----- DATA FOR REVIEW -----

Lemma store_step_evolves s s' : store_step s s' -> evolves s s'.
Proof.
  intros Hs. inversion Hs as [exp f ev ?? r HA|?? r HA|?? r HA|from ?? r HA|?? r HA]; subst.
  - pose proof HA as [Hf Hr]%append_law. destruct r as [rec|e]; [|by apply evolves_same].
    destruct Hr as (_ & _ & _ & _ & _ & _ & Hj). split; [by eexists|].
    rewrite (append_head _ _ _ _ _ _ HA). lia.
  - apply head_law in HA as (? & ? & _). by apply evolves_same.
  - apply fence_law in HA as [Hj Hr]. split; [exists []; by rewrite app_nil_r|].
    rewrite Hj. destruct r; [destruct Hr; lia|lia].
  - apply read_law in HA as (? & ? & _). by apply evolves_same.
  - apply writable_law in HA as [? ?]. by apply evolves_same.
Qed.

Lemma evolves_rtc s s' : rtc store_step s s' -> evolves s s'.
Proof.
  induction 1 as [s|s1 s2 s3 Hs _ IH]; [by apply evolves_same|].
  eapply evolves_trans; [by apply store_step_evolves|done].
Qed.
End store.

#[export] Hint Resolve evolves_same store_step_evolves evolves_rtc : agent.

(** ** Properties *)

(** Every log the package can produce verifies: its hash chain is intact, its sequences count 1, 2,
    ... without a gap, and Head is the number of records. *)
Theorem reachable_log_verifies `{Encoding} (l : Log) :
  reachable l -> Verify l = None /\ contiguous 0 (records l) /\ Head l = Z.of_nat (length (records l)).
Proof.
  intros (Hc & Hv & _)%reachable_wf. repeat split; [done..|]. by apply contiguous_head.
Qed.

(** C13: Tamper evidence: two journals that both pass Verify, have the same length and end in the same
    content hash carry the same links, hashes and canonical record bytes throughout, unless at one
    position their canonical records are two different byte strings with one SHA-256 digest. *)
Theorem tamper_evident `{EncodingLaws} (l l' : Log) :
  Verify l = None -> Verify l' = None -> length (records l) = length (records l') ->
  lastHash (records l) = lastHash (records l') ->
  Forall2 same_record (records l) (records l') \/ collide (records l) (records l').
Proof. intros Hv Hv' Hlen Hh. eapply chains_agree; eauto. by left. Qed.

(** Incarnation fencing, for every store implementation: once NewFence has returned a token, an
    append under an older token is refused and commits nothing, however the log evolved since. *)
Theorem stale_fence_rejected {S} `{StoreLaws S} (s s1 s2 s3 : S) (f g exp : Z) (ev : Event) r :
  st_NewFence s = (s1, Ok f) -> rtc store_step s1 s2 -> g < f ->
  st_Append exp g ev s2 = (s3, r) -> is_ok r = false /\ journal s3 = journal s2.
Proof.
  intros [_ [_ Hf]]%fence_law (_ & Hmono & _)%evolves_rtc Hlt [_ Hr]%append_law.
  destruct r as [rec|e]; [|done]. destruct Hr as (_ & Hle & _). lia.
Qed.

(** Single writer, for every store implementation: an expected head that one append has consumed
    can never be consumed again. *)
Theorem single_writer_cas {S} `{StoreLaws S} (s s1 s2 s3 : S) (f g exp : Z) (ev ev' : Event) rec r :
  st_Append exp f ev s = (s1, Ok rec) -> rtc store_step s1 s2 ->
  st_Append exp g ev' s2 = (s3, r) -> is_ok r = false /\ journal s3 = journal s2.
Proof.
  intros HA (_ & _ & Hmono)%evolves_rtc [_ Hr]%append_law.
  pose proof (append_head _ _ _ _ _ _ HA). apply append_law in HA as [_ [-> _]].
  destruct r as [rec'|e]; [|done]. destruct Hr as (Hexp & _). lia.
Qed.

(** Append-only, for every store implementation: no operation rewrites or removes a committed
    record, and neither the fence nor the head moves backwards. *)
Theorem journal_append_only {S} `{StoreLaws S} (s s' : S) :
  rtc store_step s s' -> exists tl, journal s' = journal s ++ tl /\
    curFence s <= curFence s' /\ headOf (journal s) <= headOf (journal s').
Proof. intros ([tl Htl] & Hf & Hh)%evolves_rtc. eauto. Qed.

(** *** Witnesses *)

Definition textEvent (t : string) : Event := setExecutionID "e" (evMessage EventOutput (TextMessage "assistant" t)).

Section witness.
#[local] Existing Instance exampleEncoding.

Definition exampleLog : Log := fst (Append 0 1 (textEvent "a") (fst (NewFence New))).

Lemma exampleLog_reachable : reachable exampleLog.
Proof.
  apply (reach_step (fst (NewFence New))).
  - apply (reach_step New); [apply reach_new|]. by eapply step_fence.
  - apply log_step_append. vm_compute. reflexivity.
Qed.
End witness.

Lemma reachable_log_verifies_witness :
  let _ := exampleEncoding in Verify exampleLog = None /\ contiguous 0 (records exampleLog) /\
    Head exampleLog = Z.of_nat (length (records exampleLog)).
Proof. apply (reachable_log_verifies (H := exampleEncoding)). apply exampleLog_reachable. Defined.

Lemma tamper_evident_witness :
  Forall2 (same_record (H := exampleEncoding)) (records exampleLog) (records exampleLog) \/
  collide (H := exampleEncoding) (records exampleLog) (records exampleLog).
Proof.
  apply (tamper_evident (H0 := exampleEncoding_laws)); vm_compute; reflexivity.
Defined.

Lemma stale_fence_rejected_witness :
  let st := @Log_Store exampleEncoding in
  is_ok (snd (st_Append (Store := st) 0 0 (textEvent "b") (fst (NewFence New)))) = false.
Proof.
  intros st.
  apply (stale_fence_rejected (H := st) New (fst (NewFence New)) (fst (NewFence New))
    (fst (Append (H := exampleEncoding) 0 0 (textEvent "b") (fst (NewFence New)))) 1 0 0 (textEvent "b"));
    [vm_compute; reflexivity|apply rtc_refl|lia|vm_compute; reflexivity].
Defined.

Lemma single_writer_cas_witness :
  let st := @Log_Store exampleEncoding in
  is_ok (snd (st_Append (Store := st) 0 1 (textEvent "b") exampleLog)) = false.
Proof.
  intros st.
  apply (single_writer_cas (H := st) (fst (NewFence New)) exampleLog exampleLog
    (fst (Append (H := exampleEncoding) 0 1 (textEvent "b") exampleLog)) 1 1 0 (textEvent "a") (textEvent "b")
    (last_or (mkRecord 0 "" "" 0 (event0 EventInput)) (records exampleLog)));
    [vm_compute; reflexivity|apply rtc_refl|vm_compute; reflexivity].
Defined.

Lemma journal_append_only_witness :
  let st := @Log_Store exampleEncoding in
  exists tl, journal exampleLog = journal New ++ tl /\ curFence New <= curFence exampleLog /\
    headOf (journal New) <= headOf (journal exampleLog).
Proof.
  intros st. apply (journal_append_only (H := st) New exampleLog).
  apply rtc_l with (fst (NewFence New)); [by apply (ss_fence (H := st) New _ (Ok 1))|].
  apply rtc_once. apply (ss_append (H := st) 0 1 (textEvent "a") _ _
    (snd (Append (H := exampleEncoding) 0 1 (textEvent "a") (fst (NewFence New))))), surjective_pairing.
Defined.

-----

Print, from the entries above, the line with "induction 1 as", the line with "st_NewFence s = (s1, Ok" and all lines between them, exactly and with nothing else.

  induction 1 as [s|s1 s2 s3 Hs _ IH]; [by apply evolves_same|].
  eapply evolves_trans; [by apply store_step_evolves|done].
Qed.
End store.

#[export] Hint Resolve evolves_same store_step_evolves evolves_rtc : agent.

(** ** Properties *)

(** Every log the package can produce verifies: its hash chain is intact, its sequences count 1, 2,
    ... without a gap, and Head is the number of records. *)
Theorem reachable_log_verifies `{Encoding} (l : Log) :
  reachable l -> Verify l = None /\ contiguous 0 (records l) /\ Head l = Z.of_nat (length (records l)).
Proof.
  intros (Hc & Hv & _)%reachable_wf. repeat split; [done..|]. by apply contiguous_head.
Qed.

(** C13: Tamper evidence: two journals that both pass Verify, have the same length and end in the same
    content hash carry the same links, hashes and canonical record bytes throughout, unless at one
    position their canonical records are two different byte strings with one SHA-256 digest. *)
Theorem tamper_evident `{EncodingLaws} (l l' : Log) :
  Verify l = None -> Verify l' = None -> length (records l) = length (records l') ->
  lastHash (records l) = lastHash (records l') ->
  Forall2 same_record (records l) (records l') \/ collide (records l) (records l').
Proof. intros Hv Hv' Hlen Hh. eapply chains_agree; eauto. by left. Qed.

(** Incarnation fencing, for every store implementation: once NewFence has returned a token, an
    append under an older token is refused and commits nothing, however the log evolved since. *)
Theorem stale_fence_rejected {S} `{StoreLaws S} (s s1 s2 s3 : S) (f g exp : Z) (ev : Event) r :
  st_NewFence s = (s1, Ok f) -> rtc store_step s1 s2 -> g < f ->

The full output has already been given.